Буковски. Меньше, чем ничто | страница 122
На это и указывает Ницше, вводя свое знаменитое различие аполлонического и дионисийского начал. Аполлон выступает здесь как сновидческая и поэтому формообразующая воля к ограниченному ясному образу, это начало классической рациональной индивидуации, тогда как Дионис – титаническое и варварское начало опьянения, направленное, наоборот, на разрушение, преодоление всяческих формообразований, на «преступное» (с классической и рациональной, с нормативной точки зрения) нарушение границ и смешение форм и индивидов. Читаем у Ницше в «Рождении трагедии»: «Либо под влиянием наркотического напитка, о котором говорят в своих гимнах все первобытные люди и народы, либо при могучем, радостно проникающем всю природу приближении весны просыпаются те дионисовские порывы, в подъеме коих всё субъективное исчезает до полного самозабвения»[127]. И далее: «Индивид со всеми его границами и мерами тонул здесь в самозабвенности дионисовских состояний и забывал аполлоновские законоположения. Чрезмерность оказывалась истиной, противоречие, в муках рожденное блаженство говорило о себе из самого сердца природы»[128].

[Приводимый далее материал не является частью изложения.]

(* ===== verification/JsonRpc.v ===== *)
(** * JSON-RPC server: [yajsonrpc/__init__.py], [common/password.py]

    Parsing of messages into requests, serving them, and the reply to a batch,
    which is sent when the last of its requests is done.  [json.loads] and
    [json.dumps], the bridge to the API and the thread factory are parameters. *)
From Stdlib Require Import ZArith QArith Qcanon Lia.
From stdpp Require Import base sets list strings relations.
From S2P Require Import Prelude Text.

#[local] Open Scope Z_scope.

(** ** Values *)

(** What [json.loads] returns; [JProtected] is a [ProtectedPassword]. *)
Inductive json :=
| JNull
| JBool (b : bool)
| JInt (n : Z)
| JFloat (q : Qc)
| JStr (s : text)
| JList (l : list json)
| JObj (o : list (text * json))
| JProtected (v : json).

(** [obj.get(k, default)] *)
Definition obj_get (k : text) (default : json) (o : list (text * json)) : json :=
  match dict_get k o with Some v => v | None => default end.

(** The number a value is equal to when it is a key of a dict: [1], [1.0] and
    [True] are the same key. *)
Definition number (j : json) : option Qc :=
  match j with
  | JBool b => Some (Q2Qc (inject_Z (if b then 1 else 0)))
  | JInt n => Some (Q2Qc (inject_Z n))
  | JFloat q => Some q
  | _ => None
  end.

Fixpoint hashable (j : json) : bool :=
  match j with JList _ | JObj _ => false | JProtected v => hashable v | _ => true end.

(** Equality of keys *)
Fixpoint key_eq (a b : json) : bool :=
  match number a, number b with
  | Some p, Some q => bool_decide (p = q)
  | None, None =>
      match a, b with
      | JNull, JNull => true
      | JStr s, JStr t => bool_decide (s = t)
      | JProtected v, JProtected w => key_eq v w
      | _, _ => false
      end
  | _, _ => false
  end.

(** ** Passwords *)

Definition password_key (k : text) : bool := bool_decide (k = str "password") || prefixb (str "_X_") k.

Fixpoint protect_passwords (j : json) : json :=
  match j with
  | JObj o =>
      JObj (map (fun '(k, v) => if password_key k then (k, JProtected v) else (k, protect_passwords v)) o)
  | JList l => JList (map protect_passwords l)
  | _ => j
  end.

Definition unprotect (j : json) : json := match j with JProtected v => v | _ => j end.

Fixpoint unprotect_passwords (j : json) : json :=
  match j with
  | JObj o =>
      JObj (map (fun '(k, v) => if password_key k then (k, unprotect v) else (k, unprotect_passwords v)) o)
  | JList l => JList (map unprotect_passwords l)
  | _ => j
  end.

(** ** Requests and responses *)

Inductive exn :=
| ParseError
| InvalidRequest (reason : text) (request : json)
| MethodNotFound (method : json)
| InternalError (reason : text)
| RecoveryInProgress
| VdsmException (code : Z) (message : text)       (* another error with a code *)
| ContextException (code : Z) (message : text)    (* one of its subclass *)
| OtherException (message : text).

Record JsonRpcRequest := mkRequest { method : json; params : json; req_id : json }.

(** [JsonRpcRequest.fromRawObject]; an object without [get] is an AttributeError. *)
Definition fromRawObject (obj : json) : res exn JsonRpcRequest :=
  match obj with
  | JObj o =>
      match obj_get (str "jsonrpc") JNull o with
      | JStr v =>
          if bool_decide (v = str "2.0") then
            match obj_get (str "method") JNull o with
            | JNull => Raise (InvalidRequest (str "missing method header in method") obj)
            | m =>
                let ps := obj_get (str "params") (JList []) o in
                match ps with
                | JList _ | JObj _ => Ok (mkRequest m (protect_passwords ps) (obj_get (str "id") JNull o))
                | _ => Raise (InvalidRequest (str "wrong params type") obj)
                end
            end
          else Raise (InvalidRequest (str "Wrong protocol version") obj)
      | _ => Raise (InvalidRequest (str "Wrong protocol version") obj)
      end
  | _ => Raise (OtherException (str "object has no attribute get"))
  end.

Definition isNotification (r : JsonRpcRequest) : bool := match req_id r with JNull => true | _ => false end.

Record JsonRpcResponse := mkResponse { result : json; error : option exn; res_id : json }.

(** [JsonRpcResponse.__init__] *)
Definition JsonRpcResponse_init (r : json) (e : option exn) (id : json) : JsonRpcResponse :=
  mkResponse (unprotect_passwords r) e id.

(** ** Serving *)

(** What a method of the bridge returns; [Suppressed] only shortens the log. *)
Inductive returned := Value (j : json) | Suppressed (j : json).

(** The result of [bridge.dispatch] *)
Inductive dispatched :=
| Found (call : json → res exn returned)
| NotFound
| Failed (e : exn).

Record Ctx := mkCtx {
  _counter : Z;
  _requests : list (json * JsonRpcRequest);
  _responses : list JsonRpcResponse;
  sent : list bytes;
}.

Definition Ctx_init : Ctx := mkCtx 0 [] [] [].

(** [d[k] = v] and [del d[k]] of the dict of requests *)
Fixpoint requests_set (k : json) (v : JsonRpcRequest) (d : list (json * JsonRpcRequest)) : list (json * JsonRpcRequest) :=
  match d with
  | [] => [(k, v)]
  | (k', v') :: d' => if key_eq k k' then (k', v) :: d' else (k', v') :: requests_set k v d'
  end.

Definition requests_del (k : json) (d : list (json * JsonRpcRequest)) : list (json * JsonRpcRequest) :=
  filter (fun kv => key_eq k kv.1 = false) d.

Abbreviation CM A := (M Ctx exn A).

Section server.
  (** [json.loads] and [json.dumps]: [None] is an exception *)
  Context (loads : bytes → option json) (dumps : json → option text).
  (** [error.code] and [str(error)] *)
  Context (code : exn → Z) (exn_str : exn → text).
  (** [bridge.dispatch] and [cif.ready] *)
  Context (bridge : json → dispatched) (ready : bool).
  (** The thread factory: the exception of queueing a request, if there is one *)
  Context (threadFactory : JsonRpcRequest → option exn).

(** [JsonRpcResponse.toDict] *)
Definition toDict (r : JsonRpcResponse) : json :=
  JObj ([(str "jsonrpc", JStr (str "2.0")); (str "id", res_id r)] ++
        match error r with
        | Some e => [(str "error", JObj [(str "code", JInt (code e)); (str "message", JStr (exn_str e))])]
        | None => [(str "result", result r)]
        end).

(** The encoding of one response in [sendReply] *)
Definition encode_response (r : JsonRpcResponse) : res exn text :=
  match dumps (toDict r) with
  | Some t => Ok t
  | None =>
      match dumps (toDict (JsonRpcResponse_init JNull (Some (InternalError [])) (res_id r))) with
      | Some t => Ok t
      | None => Raise (OtherException (str "not serializable"))
      end
  end.

Fixpoint encode_responses (rs : list JsonRpcResponse) : res exn (list text) :=
  match rs with
  | [] => Ok []
  | r :: rs' => t ← encode_response r; ts ← encode_responses rs'; mret (t :: ts)
  end.

(** [','.join(ts)] *)
Definition join_comma (ts : list text) : text :=
  match ts with
  | [] => []
  | t :: ts' => t ++ concat ((fun t => 44 :: t) <$> ts')
  end.

(** The data that is sent for the responses *)
Definition reply_data (rs : list JsonRpcResponse) : res exn bytes :=
  ts ← encode_responses rs;
  let data := match ts with [t] => t | _ => [91] ++ join_comma ts ++ [93] end in
  match utf8_encode data with Some b => Ok b | None => Raise (OtherException (str "UnicodeEncodeError")) end.

(** Whether requests are outstanding, the encoding of the responses, and the sending in [sendReply].
    The loop over the responses ends when it has reached those added meanwhile, so that the data is
    that of the responses at its end. *)
Definition sendReply_test : CM bool := c ← get; mret match _requests c with _ :: _ => true | [] => false end.

Definition sendReply_encode : CM bytes := c ← get; lift (reply_data (_responses c)).

Definition sendReply_send (b : bytes) : CM unit :=
  modify (fun c => mkCtx (_counter c) (_requests c) (_responses c) (sent c ++ [b])).

Definition sendReply : CM unit :=
  outstanding ← sendReply_test;
  if (outstanding : bool) then mret () else b ← sendReply_encode; sendReply_send b.

Definition addResponse (r : JsonRpcResponse) : CM unit :=
  modify (fun c => mkCtx (_counter c) (_requests c) (_responses c ++ [r]) (sent c)).

(** [del self._requests[response.id]] when it is there *)
Definition forget (id : json) : CM unit :=
  if negb (hashable id) then raise (OtherException (str "unhashable type"))
  else modify (fun c => mkCtx (_counter c) (requests_del id (_requests c)) (_responses c) (sent c)).

Definition requestDone (r : JsonRpcResponse) : CM unit := forget (res_id r) ;; addResponse r ;; sendReply.

(** Where a thread is in [requestDone]; nothing keeps other threads out between two of these places. *)
Inductive phase := ToForget | ToAdd | ToTest | ToEncode | ToSend (b : bytes).

(** What it does next, and where it is then *)
Definition requestDone_step (r : JsonRpcResponse) (p : phase) : CM (option phase) :=
  match p with
  | ToForget => forget (res_id r) ;; mret (Some ToAdd)
  | ToAdd => addResponse r ;; mret (Some ToTest)
  | ToTest => outstanding ← sendReply_test; mret (if (outstanding : bool) then None else Some ToEncode)
  | ToEncode => b ← sendReply_encode; mret (Some (ToSend b))
  | ToSend b => sendReply_send b ;; mret None
  end.

(** One request of [setRequests] *)
Definition set_request (r : JsonRpcRequest) : CM unit :=
  if isNotification r then mret ()
  else
    modify (fun c => mkCtx (_counter c + 1) (_requests c) (_responses c) (sent c)) ;;
    if negb (hashable (req_id r)) then raise (OtherException (str "unhashable type"))
    else modify (fun c => mkCtx (_counter c) (requests_set (req_id r) r (_requests c)) (_responses c) (sent c)).

Definition setRequests (rs : list JsonRpcRequest) : CM unit := for_each rs set_request ;; sendReply.

(** [_handle_request]: the response, if there is one; the exception of a dispatch that
    fails in another way comes out. *)
Definition _handle_request (req : JsonRpcRequest) : res exn (option JsonRpcResponse) :=
  if negb ready then Ok (Some (JsonRpcResponse_init JNull (Some RecoveryInProgress) (req_id req)))
  else match bridge (method req) with
  | NotFound =>
      if isNotification req then Ok None
      else Ok (Some (JsonRpcResponse_init JNull (Some (MethodNotFound (method req))) (req_id req)))
  | Failed e => Raise e
  | Found call =>
      match call (params req) with
      | Raise (OtherException _ as e) =>
          Ok (Some (JsonRpcResponse_init JNull (Some (InternalError (exn_str e))) (req_id req)))
      | Raise e => Ok (Some (JsonRpcResponse_init JNull (Some e) (req_id req)))
      | Ok (Value JNull) => Ok (Some (JsonRpcResponse_init (JBool true) None (req_id req)))
      | Ok (Value v) | Ok (Suppressed v) => Ok (Some (JsonRpcResponse_init v None (req_id req)))
      end
  end.

Definition _serveRequest (req : JsonRpcRequest) : CM unit :=
  response ← lift (_handle_request req);
  match response with Some r => requestDone r | None => mret () end.

(** The response to a request that could not be queued: the error itself when it is a ContextException,
    as the errors of the protocol are *)
Definition rejected (e : exn) (req : JsonRpcRequest) : JsonRpcResponse :=
  let e' := match e with
            | VdsmException _ _ | OtherException _ | RecoveryInProgress => InternalError (exn_str e)
            | _ => e
            end in
  JsonRpcResponse_init JNull (Some e') (req_id req).

(** [_runRequest] with a thread factory: [true] when the request was queued *)
Definition _runRequest (req : JsonRpcRequest) : CM bool :=
  match threadFactory req with
  | None => mret true
  | Some e => requestDone (rejected e req) ;; mret false
  end.

(** The loop over the raw requests of [_parseMessage] *)
Fixpoint parse_requests (raws : list json) : CM (list JsonRpcRequest) :=
  match raws with
  | [] => mret []
  | raw :: raws' =>
      match fromRawObject raw with
      | Ok r => rs ← parse_requests raws'; mret (r :: rs)
      | Raise e =>
          let e' := match e with OtherException _ => InternalError [] | _ => e end in
          addResponse (JsonRpcResponse_init JNull (Some e') JNull) ;; parse_requests raws'
      end
  end.

(** [_parseMessage] up to the loop that runs the requests, which it returns *)
Definition parse_message (msg : bytes) : CM (list JsonRpcRequest) :=
  match loads msg with
  | None =>
      addResponse (JsonRpcResponse_init JNull (Some ParseError) JNull) ;; sendReply ;; mret []
  | Some (JList []) =>
      addResponse (JsonRpcResponse_init JNull
        (Some (InvalidRequest (str "request batch is empty") (JList []))) JNull) ;; sendReply ;; mret []
  | Some raw =>
      let raws := match raw with JList l => l | _ => [raw] end in
      requests ← parse_requests raws;
      setRequests requests ;;
      c ← get;
      (if _counter c =? 0 then sendReply else mret ()) ;;
      mret requests
  end.

Definition run_requests (requests : list JsonRpcRequest) : CM unit :=
  for_each requests (fun r => _runRequest r ;; mret ()).

(** [_parseMessage] *)
Definition _parseMessage (msg : bytes) : CM unit := requests ← parse_message msg; run_requests requests.

(** [serve_requests]: the contexts of the messages of the queue up to the one that
    stops the server ([None]), or up to an exception, which ends the loop. *)
Fixpoint serve_requests (queue : list (option bytes)) : list Ctx * option exn :=
  match queue with
  | [] | None :: _ => ([], None)
  | Some msg :: queue' =>
      match _parseMessage msg Ctx_init with
      | (c, Raise e) => ([c], Some e)
      | (c, Ok _) => let '(cs, r) := serve_requests queue' in (c :: cs, r)
      end
  end.
End server.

Если аполлоническое начало есть воля к форме, а начало дионисийское – это воля к преодолению всяких форм, тогда наша догадка о содержательной идентичности разума и опьяненного неразумия здесь подтверждается. Разницу между ними надо проводить по формальному признаку (так и у Ницше: содержанием аполлонического искусства могут быть дионисийские состояния). Формы, типичные для трезвого разума, в опьяненном неразумии размываются и меняются, трансформируются.
Спросим: откуда берутся все те базовые формы, которые сохраняются в трезвом состоянии и преобразуются в опьянении? Учитывая то, что по поводу разумной трезвости всегда существует общественный консенсус, умеющий отличить трезвого от пьяного, не грех предположить, что кодификация (во всяком случае кодификация, вопрос о самом возникновении этих форм оставим в стороне) форм разумного сознания – дело общественное, коллективное. Человек, существующий социально, формируется прежде всего как человек трезвый, а значит, разумный. Нетрезвым и неразумным его делает преодоление социально кодифицированных форм – и, таким образом, норм «его» сознания. А если мы вспомним о том, что опьянение как акт всё-таки требует изначальной сознательной активности, то получится следующее: опьянение есть сознательное преодоление субъектом кодифицированных форм сознания, это преодоление сознания сознанием же, бунт социального кода в рамках отдельного индивида. Это, в терминах Ницше, аполлонически ясная и желанная редукция самого этого аполлонического начала к началу дионисийскому.